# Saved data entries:
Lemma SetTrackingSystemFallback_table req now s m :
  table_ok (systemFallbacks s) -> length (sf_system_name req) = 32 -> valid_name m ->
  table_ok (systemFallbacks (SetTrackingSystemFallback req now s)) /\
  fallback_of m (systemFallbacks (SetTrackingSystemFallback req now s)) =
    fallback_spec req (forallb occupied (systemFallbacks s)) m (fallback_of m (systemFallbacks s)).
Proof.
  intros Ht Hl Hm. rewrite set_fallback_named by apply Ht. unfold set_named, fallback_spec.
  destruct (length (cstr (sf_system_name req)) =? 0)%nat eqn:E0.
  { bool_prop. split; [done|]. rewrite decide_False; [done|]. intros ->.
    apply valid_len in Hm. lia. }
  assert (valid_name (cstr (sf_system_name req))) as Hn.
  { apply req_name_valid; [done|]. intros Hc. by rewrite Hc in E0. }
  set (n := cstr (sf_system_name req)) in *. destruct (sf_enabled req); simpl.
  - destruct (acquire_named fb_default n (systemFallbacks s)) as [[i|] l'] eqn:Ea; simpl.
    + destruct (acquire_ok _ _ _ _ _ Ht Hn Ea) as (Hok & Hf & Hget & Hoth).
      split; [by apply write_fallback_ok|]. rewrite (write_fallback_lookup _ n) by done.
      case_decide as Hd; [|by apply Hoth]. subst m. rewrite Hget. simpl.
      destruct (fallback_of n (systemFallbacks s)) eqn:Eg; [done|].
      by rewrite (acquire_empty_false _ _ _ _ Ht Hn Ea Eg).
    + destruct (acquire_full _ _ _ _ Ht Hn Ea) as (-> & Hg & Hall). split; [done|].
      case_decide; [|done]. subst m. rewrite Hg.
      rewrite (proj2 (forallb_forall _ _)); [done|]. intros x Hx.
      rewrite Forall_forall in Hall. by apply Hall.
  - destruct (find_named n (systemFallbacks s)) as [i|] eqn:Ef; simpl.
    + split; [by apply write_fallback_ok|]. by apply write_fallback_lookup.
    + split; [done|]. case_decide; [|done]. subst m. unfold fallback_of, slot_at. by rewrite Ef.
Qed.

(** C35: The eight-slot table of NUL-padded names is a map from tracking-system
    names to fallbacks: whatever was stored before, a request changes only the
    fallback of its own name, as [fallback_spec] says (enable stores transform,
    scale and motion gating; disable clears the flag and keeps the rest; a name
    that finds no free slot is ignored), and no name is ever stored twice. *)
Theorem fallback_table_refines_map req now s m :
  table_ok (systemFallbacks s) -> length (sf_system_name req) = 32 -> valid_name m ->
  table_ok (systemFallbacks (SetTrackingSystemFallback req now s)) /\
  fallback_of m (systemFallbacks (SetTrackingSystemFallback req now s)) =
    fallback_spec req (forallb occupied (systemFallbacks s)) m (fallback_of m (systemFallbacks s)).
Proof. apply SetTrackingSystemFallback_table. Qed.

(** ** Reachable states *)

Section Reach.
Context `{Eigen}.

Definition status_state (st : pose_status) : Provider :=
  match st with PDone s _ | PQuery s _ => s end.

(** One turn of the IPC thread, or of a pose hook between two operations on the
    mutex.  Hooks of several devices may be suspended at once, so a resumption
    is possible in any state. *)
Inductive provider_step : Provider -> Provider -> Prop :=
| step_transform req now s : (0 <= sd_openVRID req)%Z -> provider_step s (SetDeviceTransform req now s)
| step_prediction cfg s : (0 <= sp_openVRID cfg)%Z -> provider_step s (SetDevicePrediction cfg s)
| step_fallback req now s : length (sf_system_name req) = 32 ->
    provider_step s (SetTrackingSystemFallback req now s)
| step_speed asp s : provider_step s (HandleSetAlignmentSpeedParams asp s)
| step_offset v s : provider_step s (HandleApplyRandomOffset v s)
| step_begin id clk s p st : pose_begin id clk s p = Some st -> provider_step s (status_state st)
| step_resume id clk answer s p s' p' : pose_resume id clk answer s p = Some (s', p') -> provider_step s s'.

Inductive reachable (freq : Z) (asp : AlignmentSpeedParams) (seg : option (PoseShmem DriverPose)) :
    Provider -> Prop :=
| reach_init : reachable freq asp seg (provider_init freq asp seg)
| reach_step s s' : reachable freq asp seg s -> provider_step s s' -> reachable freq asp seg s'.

* * *

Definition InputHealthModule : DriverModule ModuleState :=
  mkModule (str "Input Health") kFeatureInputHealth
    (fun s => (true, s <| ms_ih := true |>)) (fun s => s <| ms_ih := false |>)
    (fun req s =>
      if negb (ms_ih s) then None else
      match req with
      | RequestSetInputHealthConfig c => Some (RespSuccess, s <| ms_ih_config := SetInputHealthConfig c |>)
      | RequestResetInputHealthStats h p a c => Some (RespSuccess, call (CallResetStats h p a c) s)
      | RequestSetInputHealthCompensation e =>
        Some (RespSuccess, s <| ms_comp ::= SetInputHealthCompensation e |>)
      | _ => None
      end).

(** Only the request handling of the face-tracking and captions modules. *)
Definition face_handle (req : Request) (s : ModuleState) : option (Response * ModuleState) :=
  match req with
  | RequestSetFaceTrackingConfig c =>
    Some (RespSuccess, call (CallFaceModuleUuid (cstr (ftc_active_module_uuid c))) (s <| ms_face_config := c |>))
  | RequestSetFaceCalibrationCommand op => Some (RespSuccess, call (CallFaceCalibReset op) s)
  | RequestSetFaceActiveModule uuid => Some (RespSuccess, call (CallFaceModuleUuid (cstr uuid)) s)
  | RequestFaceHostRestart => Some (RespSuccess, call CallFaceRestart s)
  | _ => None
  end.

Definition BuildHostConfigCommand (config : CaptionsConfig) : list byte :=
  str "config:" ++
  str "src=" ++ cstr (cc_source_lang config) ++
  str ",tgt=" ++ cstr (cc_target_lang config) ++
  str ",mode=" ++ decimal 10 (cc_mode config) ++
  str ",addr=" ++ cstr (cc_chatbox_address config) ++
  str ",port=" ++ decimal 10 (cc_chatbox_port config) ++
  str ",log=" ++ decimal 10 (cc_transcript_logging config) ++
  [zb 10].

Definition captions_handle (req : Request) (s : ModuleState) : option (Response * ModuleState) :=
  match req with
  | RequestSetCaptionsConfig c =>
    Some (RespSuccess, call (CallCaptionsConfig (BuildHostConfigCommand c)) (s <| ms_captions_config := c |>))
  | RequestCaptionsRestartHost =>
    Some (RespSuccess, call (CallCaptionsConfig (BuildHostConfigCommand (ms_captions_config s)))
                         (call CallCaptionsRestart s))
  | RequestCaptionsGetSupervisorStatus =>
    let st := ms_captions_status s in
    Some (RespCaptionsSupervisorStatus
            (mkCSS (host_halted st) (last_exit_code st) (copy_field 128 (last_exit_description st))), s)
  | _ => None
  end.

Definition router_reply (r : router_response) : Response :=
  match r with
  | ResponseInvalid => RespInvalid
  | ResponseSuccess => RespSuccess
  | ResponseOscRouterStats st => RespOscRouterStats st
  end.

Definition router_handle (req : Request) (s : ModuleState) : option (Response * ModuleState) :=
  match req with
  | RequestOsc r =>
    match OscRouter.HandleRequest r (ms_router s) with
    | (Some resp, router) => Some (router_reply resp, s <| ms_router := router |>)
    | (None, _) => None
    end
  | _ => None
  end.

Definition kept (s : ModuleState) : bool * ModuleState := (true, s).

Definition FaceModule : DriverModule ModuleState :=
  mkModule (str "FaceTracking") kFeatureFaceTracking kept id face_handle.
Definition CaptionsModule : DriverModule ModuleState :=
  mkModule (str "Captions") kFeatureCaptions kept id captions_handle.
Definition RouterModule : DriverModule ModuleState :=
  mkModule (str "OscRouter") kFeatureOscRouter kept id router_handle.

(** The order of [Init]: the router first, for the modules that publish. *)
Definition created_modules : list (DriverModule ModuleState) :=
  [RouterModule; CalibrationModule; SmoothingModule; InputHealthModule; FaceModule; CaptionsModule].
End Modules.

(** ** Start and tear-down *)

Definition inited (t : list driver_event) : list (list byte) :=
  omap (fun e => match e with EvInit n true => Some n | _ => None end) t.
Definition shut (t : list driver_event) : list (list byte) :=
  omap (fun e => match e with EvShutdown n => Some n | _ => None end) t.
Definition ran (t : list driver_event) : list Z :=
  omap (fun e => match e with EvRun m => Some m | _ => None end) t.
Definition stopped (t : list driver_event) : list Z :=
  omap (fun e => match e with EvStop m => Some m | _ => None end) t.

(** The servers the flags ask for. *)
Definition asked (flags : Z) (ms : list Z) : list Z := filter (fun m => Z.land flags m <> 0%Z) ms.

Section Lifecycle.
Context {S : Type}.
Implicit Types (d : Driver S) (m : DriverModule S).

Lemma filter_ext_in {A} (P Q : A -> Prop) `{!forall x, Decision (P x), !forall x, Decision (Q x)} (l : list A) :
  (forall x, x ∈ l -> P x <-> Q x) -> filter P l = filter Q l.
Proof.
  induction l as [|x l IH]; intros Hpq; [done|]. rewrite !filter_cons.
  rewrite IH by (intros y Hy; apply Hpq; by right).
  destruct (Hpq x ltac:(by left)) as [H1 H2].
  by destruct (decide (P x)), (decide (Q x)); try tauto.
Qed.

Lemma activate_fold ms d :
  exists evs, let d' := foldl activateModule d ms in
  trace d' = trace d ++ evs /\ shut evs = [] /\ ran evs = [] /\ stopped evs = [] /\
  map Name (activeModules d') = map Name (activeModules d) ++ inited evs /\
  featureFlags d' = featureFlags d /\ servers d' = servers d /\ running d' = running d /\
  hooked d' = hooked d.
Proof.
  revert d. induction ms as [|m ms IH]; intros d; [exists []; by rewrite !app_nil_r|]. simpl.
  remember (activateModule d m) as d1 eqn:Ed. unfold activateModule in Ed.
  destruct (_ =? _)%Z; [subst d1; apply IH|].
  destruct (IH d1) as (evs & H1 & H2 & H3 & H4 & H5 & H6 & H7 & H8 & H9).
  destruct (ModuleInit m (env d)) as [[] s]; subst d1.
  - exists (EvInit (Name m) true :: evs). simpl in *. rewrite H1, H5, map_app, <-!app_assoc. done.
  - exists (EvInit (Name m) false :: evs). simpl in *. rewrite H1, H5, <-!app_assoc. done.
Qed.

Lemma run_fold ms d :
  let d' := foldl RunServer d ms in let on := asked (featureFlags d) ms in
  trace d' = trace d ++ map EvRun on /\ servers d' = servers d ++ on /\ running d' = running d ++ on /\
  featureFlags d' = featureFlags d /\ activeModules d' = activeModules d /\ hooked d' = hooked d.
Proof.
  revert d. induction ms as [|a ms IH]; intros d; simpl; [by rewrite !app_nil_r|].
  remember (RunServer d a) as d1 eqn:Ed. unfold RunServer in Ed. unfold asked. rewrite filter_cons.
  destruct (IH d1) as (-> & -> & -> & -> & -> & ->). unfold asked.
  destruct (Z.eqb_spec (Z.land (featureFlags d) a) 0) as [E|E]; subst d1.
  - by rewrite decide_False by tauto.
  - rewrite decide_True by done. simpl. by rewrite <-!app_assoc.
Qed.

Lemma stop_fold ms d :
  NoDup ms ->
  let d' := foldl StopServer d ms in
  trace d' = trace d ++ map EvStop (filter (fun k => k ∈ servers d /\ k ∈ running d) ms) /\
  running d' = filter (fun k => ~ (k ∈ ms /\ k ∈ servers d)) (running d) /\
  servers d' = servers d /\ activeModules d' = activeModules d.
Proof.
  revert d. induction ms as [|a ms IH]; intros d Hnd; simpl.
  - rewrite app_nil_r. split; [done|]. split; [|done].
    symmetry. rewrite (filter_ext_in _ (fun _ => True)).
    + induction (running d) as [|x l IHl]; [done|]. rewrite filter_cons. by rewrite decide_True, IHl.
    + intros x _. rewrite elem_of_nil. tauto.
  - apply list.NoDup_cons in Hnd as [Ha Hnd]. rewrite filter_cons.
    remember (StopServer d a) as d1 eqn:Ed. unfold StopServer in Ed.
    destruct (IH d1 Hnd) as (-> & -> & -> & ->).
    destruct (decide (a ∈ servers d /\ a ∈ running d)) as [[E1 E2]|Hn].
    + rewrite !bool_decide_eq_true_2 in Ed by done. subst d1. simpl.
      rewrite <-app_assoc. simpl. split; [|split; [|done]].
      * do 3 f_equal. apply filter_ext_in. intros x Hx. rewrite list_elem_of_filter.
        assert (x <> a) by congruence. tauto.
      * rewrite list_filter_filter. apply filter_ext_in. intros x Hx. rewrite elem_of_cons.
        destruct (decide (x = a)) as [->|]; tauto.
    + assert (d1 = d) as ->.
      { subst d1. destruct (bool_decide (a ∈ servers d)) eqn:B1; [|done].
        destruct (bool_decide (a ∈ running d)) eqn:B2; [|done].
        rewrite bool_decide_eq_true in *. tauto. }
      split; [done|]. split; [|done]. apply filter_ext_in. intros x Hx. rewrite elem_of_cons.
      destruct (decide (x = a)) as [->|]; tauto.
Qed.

# Task brief:
Reproduce only the lines above spanning from the line containing "Section Reach." through the line containing "(** One turn", word for word.

# Output of the task:
Section Reach.
Context `{Eigen}.

Definition status_state (st : pose_status) : Provider :=
  match st with PDone s _ | PQuery s _ => s end.

(** One turn of the IPC thread, or of a pose hook between two operations on the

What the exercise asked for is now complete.